Saved data entries
---+---
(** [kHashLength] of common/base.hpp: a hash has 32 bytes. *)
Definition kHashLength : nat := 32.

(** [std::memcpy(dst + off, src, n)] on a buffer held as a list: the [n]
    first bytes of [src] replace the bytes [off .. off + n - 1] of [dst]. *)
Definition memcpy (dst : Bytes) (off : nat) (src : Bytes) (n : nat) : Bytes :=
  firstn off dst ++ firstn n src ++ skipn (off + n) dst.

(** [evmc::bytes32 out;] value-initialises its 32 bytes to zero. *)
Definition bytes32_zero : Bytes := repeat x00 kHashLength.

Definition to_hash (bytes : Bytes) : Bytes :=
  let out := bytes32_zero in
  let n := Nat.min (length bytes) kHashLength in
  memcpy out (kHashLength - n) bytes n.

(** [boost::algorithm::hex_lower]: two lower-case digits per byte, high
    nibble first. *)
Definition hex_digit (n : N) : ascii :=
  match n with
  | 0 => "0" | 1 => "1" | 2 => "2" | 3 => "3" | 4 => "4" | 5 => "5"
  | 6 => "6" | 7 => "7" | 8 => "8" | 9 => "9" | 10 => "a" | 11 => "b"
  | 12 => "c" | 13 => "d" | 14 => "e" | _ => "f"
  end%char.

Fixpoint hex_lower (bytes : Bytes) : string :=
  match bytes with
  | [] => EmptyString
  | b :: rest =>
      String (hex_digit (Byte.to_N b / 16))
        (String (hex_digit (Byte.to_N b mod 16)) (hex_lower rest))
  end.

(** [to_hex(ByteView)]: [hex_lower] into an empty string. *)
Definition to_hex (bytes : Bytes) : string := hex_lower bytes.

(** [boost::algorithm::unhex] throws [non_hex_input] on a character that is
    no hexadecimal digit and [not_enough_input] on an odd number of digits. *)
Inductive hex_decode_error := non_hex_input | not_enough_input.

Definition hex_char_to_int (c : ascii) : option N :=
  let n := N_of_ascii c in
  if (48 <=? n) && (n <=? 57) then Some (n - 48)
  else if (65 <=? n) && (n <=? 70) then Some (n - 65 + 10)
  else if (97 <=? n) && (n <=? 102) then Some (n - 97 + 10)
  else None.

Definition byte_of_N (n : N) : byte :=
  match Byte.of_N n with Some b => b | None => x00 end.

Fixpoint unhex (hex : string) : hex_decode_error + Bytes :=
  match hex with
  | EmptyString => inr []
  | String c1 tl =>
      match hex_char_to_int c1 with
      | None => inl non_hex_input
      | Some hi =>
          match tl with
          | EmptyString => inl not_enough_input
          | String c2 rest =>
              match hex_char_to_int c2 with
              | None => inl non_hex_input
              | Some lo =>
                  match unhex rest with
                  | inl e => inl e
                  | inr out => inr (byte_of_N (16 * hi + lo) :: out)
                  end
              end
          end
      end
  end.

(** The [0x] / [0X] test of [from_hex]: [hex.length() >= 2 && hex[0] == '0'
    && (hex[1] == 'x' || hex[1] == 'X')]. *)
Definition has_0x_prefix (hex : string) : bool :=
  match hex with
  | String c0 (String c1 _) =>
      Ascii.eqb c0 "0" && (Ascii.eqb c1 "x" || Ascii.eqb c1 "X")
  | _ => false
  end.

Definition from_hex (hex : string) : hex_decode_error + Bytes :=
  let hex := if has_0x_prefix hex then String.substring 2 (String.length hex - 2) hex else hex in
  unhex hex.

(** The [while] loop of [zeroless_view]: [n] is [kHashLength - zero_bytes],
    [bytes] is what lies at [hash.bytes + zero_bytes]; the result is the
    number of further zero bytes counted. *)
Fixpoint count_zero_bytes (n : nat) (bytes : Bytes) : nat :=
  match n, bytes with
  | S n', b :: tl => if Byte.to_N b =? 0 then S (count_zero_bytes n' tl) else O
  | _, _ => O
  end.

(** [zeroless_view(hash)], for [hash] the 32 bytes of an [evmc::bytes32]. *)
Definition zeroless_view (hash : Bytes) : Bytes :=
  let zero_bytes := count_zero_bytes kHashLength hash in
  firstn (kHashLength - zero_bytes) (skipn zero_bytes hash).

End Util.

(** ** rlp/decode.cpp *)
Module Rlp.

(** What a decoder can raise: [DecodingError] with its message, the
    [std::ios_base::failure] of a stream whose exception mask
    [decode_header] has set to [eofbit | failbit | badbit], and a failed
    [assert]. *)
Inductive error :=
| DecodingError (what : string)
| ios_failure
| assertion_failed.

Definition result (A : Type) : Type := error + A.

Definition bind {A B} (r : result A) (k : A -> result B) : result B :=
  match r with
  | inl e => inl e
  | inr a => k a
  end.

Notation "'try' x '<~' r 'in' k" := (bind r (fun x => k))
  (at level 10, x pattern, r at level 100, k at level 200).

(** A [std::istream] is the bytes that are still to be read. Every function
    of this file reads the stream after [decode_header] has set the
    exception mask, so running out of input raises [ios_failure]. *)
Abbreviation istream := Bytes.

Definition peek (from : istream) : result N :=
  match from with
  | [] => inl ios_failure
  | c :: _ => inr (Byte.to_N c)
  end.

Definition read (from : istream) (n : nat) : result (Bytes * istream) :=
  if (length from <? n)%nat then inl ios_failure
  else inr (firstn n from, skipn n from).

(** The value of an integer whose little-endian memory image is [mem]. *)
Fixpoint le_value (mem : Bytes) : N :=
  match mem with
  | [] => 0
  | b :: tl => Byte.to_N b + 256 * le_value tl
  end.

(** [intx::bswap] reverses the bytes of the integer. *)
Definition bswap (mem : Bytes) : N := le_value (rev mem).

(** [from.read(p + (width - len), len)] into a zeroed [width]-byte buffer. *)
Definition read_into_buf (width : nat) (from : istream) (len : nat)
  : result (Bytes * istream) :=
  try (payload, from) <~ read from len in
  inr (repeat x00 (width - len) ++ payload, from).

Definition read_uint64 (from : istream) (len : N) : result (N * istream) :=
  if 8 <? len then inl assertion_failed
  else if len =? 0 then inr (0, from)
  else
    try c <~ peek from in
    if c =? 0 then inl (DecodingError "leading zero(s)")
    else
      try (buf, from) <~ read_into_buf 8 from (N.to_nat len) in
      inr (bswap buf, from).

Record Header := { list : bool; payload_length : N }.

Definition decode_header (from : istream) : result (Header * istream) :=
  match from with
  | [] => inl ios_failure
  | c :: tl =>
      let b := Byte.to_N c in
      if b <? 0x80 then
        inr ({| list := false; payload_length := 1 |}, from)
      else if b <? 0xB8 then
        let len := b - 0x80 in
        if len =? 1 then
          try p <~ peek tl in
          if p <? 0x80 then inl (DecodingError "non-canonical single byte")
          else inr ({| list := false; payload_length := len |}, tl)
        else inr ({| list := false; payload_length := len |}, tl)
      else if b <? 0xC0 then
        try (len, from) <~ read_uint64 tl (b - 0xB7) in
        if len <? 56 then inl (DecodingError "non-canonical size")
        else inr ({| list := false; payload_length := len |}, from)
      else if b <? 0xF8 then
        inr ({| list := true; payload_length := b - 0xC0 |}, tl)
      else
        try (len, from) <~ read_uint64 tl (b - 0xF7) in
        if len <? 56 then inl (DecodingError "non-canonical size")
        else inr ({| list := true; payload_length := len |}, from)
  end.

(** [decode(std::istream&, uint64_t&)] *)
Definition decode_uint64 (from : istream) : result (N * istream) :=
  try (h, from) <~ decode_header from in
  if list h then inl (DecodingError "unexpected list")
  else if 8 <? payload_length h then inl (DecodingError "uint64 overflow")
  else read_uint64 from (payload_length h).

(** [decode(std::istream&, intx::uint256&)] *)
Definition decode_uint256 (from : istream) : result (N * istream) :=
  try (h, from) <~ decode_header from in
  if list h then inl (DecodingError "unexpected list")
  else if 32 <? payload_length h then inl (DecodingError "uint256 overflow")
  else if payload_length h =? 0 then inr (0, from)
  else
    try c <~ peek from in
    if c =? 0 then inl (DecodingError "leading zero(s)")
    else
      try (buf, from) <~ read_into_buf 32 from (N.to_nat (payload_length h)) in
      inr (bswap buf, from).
---+---
**What to work on:** An exact copy of the data is needed, running from its first line through the line that holds "EmptyString => inl not_enough_input", and nothing beyond that.

**Answer for this exercise:**
(** [kHashLength] of common/base.hpp: a hash has 32 bytes. *)
Definition kHashLength : nat := 32.

(** [std::memcpy(dst + off, src, n)] on a buffer held as a list: the [n]
    first bytes of [src] replace the bytes [off .. off + n - 1] of [dst]. *)
Definition memcpy (dst : Bytes) (off : nat) (src : Bytes) (n : nat) : Bytes :=
  firstn off dst ++ firstn n src ++ skipn (off + n) dst.

(** [evmc::bytes32 out;] value-initialises its 32 bytes to zero. *)
Definition bytes32_zero : Bytes := repeat x00 kHashLength.

Definition to_hash (bytes : Bytes) : Bytes :=
  let out := bytes32_zero in
  let n := Nat.min (length bytes) kHashLength in
  memcpy out (kHashLength - n) bytes n.

(** [boost::algorithm::hex_lower]: two lower-case digits per byte, high
    nibble first. *)
Definition hex_digit (n : N) : ascii :=
  match n with
  | 0 => "0" | 1 => "1" | 2 => "2" | 3 => "3" | 4 => "4" | 5 => "5"
  | 6 => "6" | 7 => "7" | 8 => "8" | 9 => "9" | 10 => "a" | 11 => "b"
  | 12 => "c" | 13 => "d" | 14 => "e" | _ => "f"
  end%char.

Fixpoint hex_lower (bytes : Bytes) : string :=
  match bytes with
  | [] => EmptyString
  | b :: rest =>
      String (hex_digit (Byte.to_N b / 16))
        (String (hex_digit (Byte.to_N b mod 16)) (hex_lower rest))
  end.

(** [to_hex(ByteView)]: [hex_lower] into an empty string. *)
Definition to_hex (bytes : Bytes) : string := hex_lower bytes.

(** [boost::algorithm::unhex] throws [non_hex_input] on a character that is
    no hexadecimal digit and [not_enough_input] on an odd number of digits. *)
Inductive hex_decode_error := non_hex_input | not_enough_input.

Definition hex_char_to_int (c : ascii) : option N :=
  let n := N_of_ascii c in
  if (48 <=? n) && (n <=? 57) then Some (n - 48)
  else if (65 <=? n) && (n <=? 70) then Some (n - 65 + 10)
  else if (97 <=? n) && (n <=? 102) then Some (n - 97 + 10)
  else None.

Definition byte_of_N (n : N) : byte :=
  match Byte.of_N n with Some b => b | None => x00 end.

Fixpoint unhex (hex : string) : hex_decode_error + Bytes :=
  match hex with
  | EmptyString => inr []
  | String c1 tl =>
      match hex_char_to_int c1 with
      | None => inl non_hex_input
      | Some hi =>
          match tl with
          | EmptyString => inl not_enough_input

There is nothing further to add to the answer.